Thursday, February 17, 2011

Eye Candy


I first saw the work of Japanese designer Kouichi Okamoto, of Kyouei Design, a few years ago at the designboom mart held during the International Contemporary Furniture Fair. He was showing some beautiful ceramics, including a practical and beautiful umbrella stand that I still think about.

Lately I've had lighting on the brain because I need to find ceiling fixtures for several rooms in my house. Okamoto had created whimsical lighting in the past, like this paper lantern designed to look like an actual light bulb. Now it seems the industrial aesthetic that's sweeping lighting design has caught his attention as well. His Reconstructionist Chandelier, pictured above and below, takes the bare-bulb industrial safety clip lamp and elevates it into an open cluster accented by gold.




I like it, but with all of the industrial lighting hitting the marketplace—from Pottery Barn to Schoolhouse Electric and beyond—I imagine that in a few years (or months), this may feel as dated as antlers on the walls.

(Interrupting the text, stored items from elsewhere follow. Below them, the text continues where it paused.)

(* ===== verification/Instrs.v ===== *)
(** * The x86 instruction encoders: [instrs.c]

    A C encoder stores the bytes of an instruction at [instr] and returns a
    length; here it is the pair of the two.  Registers and immediates are
    [int]s, a byte stored through [char*] is its value modulo 256. *)

From stdpp Require Import base list strings.
From Stdlib Require Import ZArith Lia.
From S2P Require Import Prelude.

(** The registers of [instrs.h]. *)
Definition AL : Z := 0.
Definition CL : Z := 1.
Definition DL : Z := 2.
Definition BL : Z := 3.

Definition EAX : Z := 0.
Definition ECX : Z := 1.
Definition EDX : Z := 2.
Definition EBX : Z := 3.
Definition ESP : Z := 4.
Definition EBP : Z := 5.
Definition ESI : Z := 6.
Definition EDI : Z := 7.

(** The return value, and the bytes stored at [instr[0]], [instr[1]], ... *)
Record enc := { enc_len : Z; enc_bytes : list Z }.

Definition modrm (mod_ regop rm : Z) : Z :=
  u8 (Z.lor (Z.lor (Z.shiftl (Z.land mod_ 3) 6) (Z.shiftl (Z.land regop 7) 3))
            (Z.land rm 7)).

Definition sib (ss index base : Z) : Z := modrm ss index base.

Definition op_imm32 (op imm : Z) : enc :=
  {| enc_len := 5; enc_bytes := u8 op :: le_bytes 4 imm |}.

Definition op_modrm_imm32 (op md imm : Z) : enc :=
  {| enc_len := 6; enc_bytes := u8 op :: u8 md :: le_bytes 4 imm |}.

Definition op_modrm_ib (op md imm : Z) : enc :=
  {| enc_len := 3; enc_bytes := [u8 op; u8 md; u8 imm] |}.

Definition op_modrm (op md : Z) : enc :=
  {| enc_len := 2; enc_bytes := [u8 op; u8 md] |}.

Definition op_op_modrm (op0 op1 md : Z) : enc :=
  {| enc_len := 3; enc_bytes := [u8 op0; u8 op1; u8 md] |}.

Definition op_rel32 (op rel : Z) : enc :=
  {| enc_len := 5; enc_bytes := u8 op :: le_bytes 4 (rel - 5) |}.

Definition op_op_rel32 (op0 op1 rel : Z) : enc :=
  {| enc_len := 6; enc_bytes := u8 op0 :: u8 op1 :: le_bytes 4 (rel - 6) |}.

Definition add_r32_imm (r0 imm : Z) : enc :=
  if r0 =? EAX then op_imm32 0x05 imm
  else op_modrm_imm32 0x81 (modrm 3 0 r0) imm.

Definition add_r32_r32 (r0 r1 : Z) : enc := op_modrm 0x03 (modrm 3 r0 r1).

Definition and_r32_r32 (r0 r1 : Z) : enc := op_modrm 0x23 (modrm 3 r0 r1).

Definition bsf_r32_r32 (r0 r1 : Z) : enc := op_op_modrm 0x0f 0xbc (modrm 3 r0 r1).

Definition bsr_r32_r32 (r0 r1 : Z) : enc := op_op_modrm 0x0f 0xbd (modrm 3 r0 r1).

Definition call_rel (start stop : Z) : enc := op_rel32 0xe8 (stop - start).

Definition cmp_r32_r32 (r0 r1 : Z) : enc := op_modrm 0x39 (modrm 3 r1 r0).

Definition div_r32 (r0 : Z) : enc := op_modrm 0xf7 (modrm 3 6 r0).

Definition idiv_r32 (r0 : Z) : enc := op_modrm 0xf7 (modrm 3 7 r0).

Definition jae_rel (start stop : Z) : enc := op_op_rel32 0x0f 0x83 (stop - start).

Definition jb_rel (start stop : Z) : enc := op_op_rel32 0x0f 0x82 (stop - start).

Definition jz_rel (start stop : Z) : enc := op_op_rel32 0x0f 0x84 (stop - start).

Definition jne_rel (start stop : Z) : enc := op_op_rel32 0x0f 0x85 (stop - start).

Definition jmp_rel (start stop : Z) : enc := op_rel32 0xe9 (stop - start).

Definition mov_r8_r8 (r0 r1 : Z) : enc := op_modrm 0x88 (modrm 3 r1 r0).

Definition mov_r32_r32 (r0 r1 : Z) : enc := op_modrm 0x89 (modrm 3 r1 r0).

Definition mov_dis_ebp_r32 (dis r1 : Z) : enc := op_modrm_imm32 0x89 (modrm 2 r1 EBP) dis.

Definition mov_r32_dis_ebp (r0 dis : Z) : enc := op_modrm_imm32 0x8b (modrm 2 r0 EBP) dis.

Definition mov_r32_ar32 (r0 r1 : Z) : enc := op_modrm 0x8b (modrm 0 r0 r1).

Definition mov_ar32_r8 (r0 r1 : Z) : enc := op_modrm 0x88 (modrm 0 r1 r0).

Definition mov_ar32_r32 (r0 r1 : Z) : enc := op_modrm 0x89 (modrm 0 r1 r0).

Definition mov_r32_imm (r0 imm : Z) : enc := op_imm32 (0xb8 + r0) imm.

Definition movsx_r32_ar8 (r0 r1 : Z) : enc := op_op_modrm 0x0f 0xbe (modrm 0 r0 r1).

Definition movsx_r32_ar16 (r0 r1 : Z) : enc := op_op_modrm 0x0f 0xbf (modrm 0 r0 r1).

Definition movzx_r32_ar8 (r0 r1 : Z) : enc := op_op_modrm 0x0f 0xb6 (modrm 0 r0 r1).

Definition movzx_r32_ar16 (r0 r1 : Z) : enc := op_op_modrm 0x0f 0xb7 (modrm 0 r0 r1).

Definition mul_r32 (r0 : Z) : enc := op_modrm 0xf7 (modrm 3 4 r0).

Definition or_r32_r32 (r0 r1 : Z) : enc := op_modrm 0x0b (modrm 3 r0 r1).

(** These two also adjust the stack height [*stkh], returned first. *)
Definition push_r32 (r0 stkh : Z) : Z * enc :=
  (s32 (stkh + 1), {| enc_len := 1; enc_bytes := [u8 (0x50 + r0)] |}).

Definition pop_r32 (r0 stkh : Z) : Z * enc :=
  (s32 (stkh - 1), {| enc_len := 1; enc_bytes := [u8 (0x58 + r0)] |}).

Definition ret_fn : enc := {| enc_len := 1; enc_bytes := [0xc3] |}.

Definition rol_r32 (r0 : Z) : enc := op_modrm 0xd3 (modrm 3 0 r0).

Definition ror_r32 (r0 : Z) : enc := op_modrm 0xd3 (modrm 3 1 r0).

Definition sar_r32 (r0 : Z) : enc := op_modrm 0xd3 (modrm 3 7 r0).

Definition shr_r32 (r0 : Z) : enc := op_modrm 0xd3 (modrm 3 5 r0).

Definition shl_r32_imm (r0 imm : Z) : enc := op_modrm_ib 0xc1 (modrm 3 4 r0) imm.

Definition shl_r32 (r0 : Z) : enc := op_modrm 0xd3 (modrm 3 4 r0).

Definition seta_r8 (r0 : Z) : enc := op_op_modrm 0x0f 0x97 (modrm 3 0 r0).

Definition setae_r8 (r0 : Z) : enc := op_op_modrm 0x0f 0x93 (modrm 3 0 r0).

Definition setb_r8 (r0 : Z) : enc := op_op_modrm 0x0f 0x92 (modrm 3 0 r0).

Definition setbe_r8 (r0 : Z) : enc := op_op_modrm 0x0f 0x96 (modrm 3 0 r0).

Definition setg_r8 (r0 : Z) : enc := op_op_modrm 0x0f 0x9f (modrm 3 0 r0).

Definition setge_r8 (r0 : Z) : enc := op_op_modrm 0x0f 0x9d (modrm 3 0 r0).

Definition setl_r8 (r0 : Z) : enc := op_op_modrm 0x0f 0x9c (modrm 3 0 r0).

Definition setle_r8 (r0 : Z) : enc := op_op_modrm 0x0f 0x9e (modrm 3 0 r0).

Definition setne_r8 (r0 : Z) : enc := op_op_modrm 0x0f 0x95 (modrm 3 0 r0).

Definition setz_r8 (r0 : Z) : enc := op_op_modrm 0x0f 0x94 (modrm 3 0 r0).

Definition sub_r32_imm (r0 imm : Z) : enc :=
  if r0 =? EAX then op_imm32 0x2d imm
  else op_modrm_imm32 0x81 (modrm 3 5 r0) imm.

Definition sub_r32_r32 (r0 r1 : Z) : enc := op_modrm 0x2b (modrm 3 r0 r1).

Definition test_r32_r32 (r0 r1 : Z) : enc := op_modrm 0x85 (modrm 3 r0 r1).

Definition xor_r32_r32 (r0 r1 : Z) : enc := op_modrm 0x33 (modrm 3 r0 r1).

Tuesday, February 15, 2011

On a Personal Note...


Me and my father in the Spring of 2009, just months after his cancer diagnosis.

I
ronic that the post previous to this one announced an event called "Vacation." After posting that back in August of 2010, it seems as though I, too, went on an extended vacation from this blog. The hiatus, I'm sad to say, was because my father, William Joseph Evitts, was very ill with pancreatic cancer. He passed away in December leaving a gaping hole here in the Evitts family and in the Baltimore community. He was an exceptional man, a stellar teacher and writer, and above all else, an amazing father. It was because of him that I became a writer, a teacher, an editor. It was his encouragement that led me to follow my interests and my instincts and explore the world of design and design writing.

Dad defied the terrible odds and lived with pancreatic cancer for nearly 18 months. In his dying, as in his life, he had a grace and an openness that forever changed the way I see things. His death has already begun to move the compass of my work and I look forward to exploring new terrain. "Proceed and be bold," the architect Sam Mockbee liked to say. So now the brave work of living after someone you love dies. I promise to be bold. In honor of dad.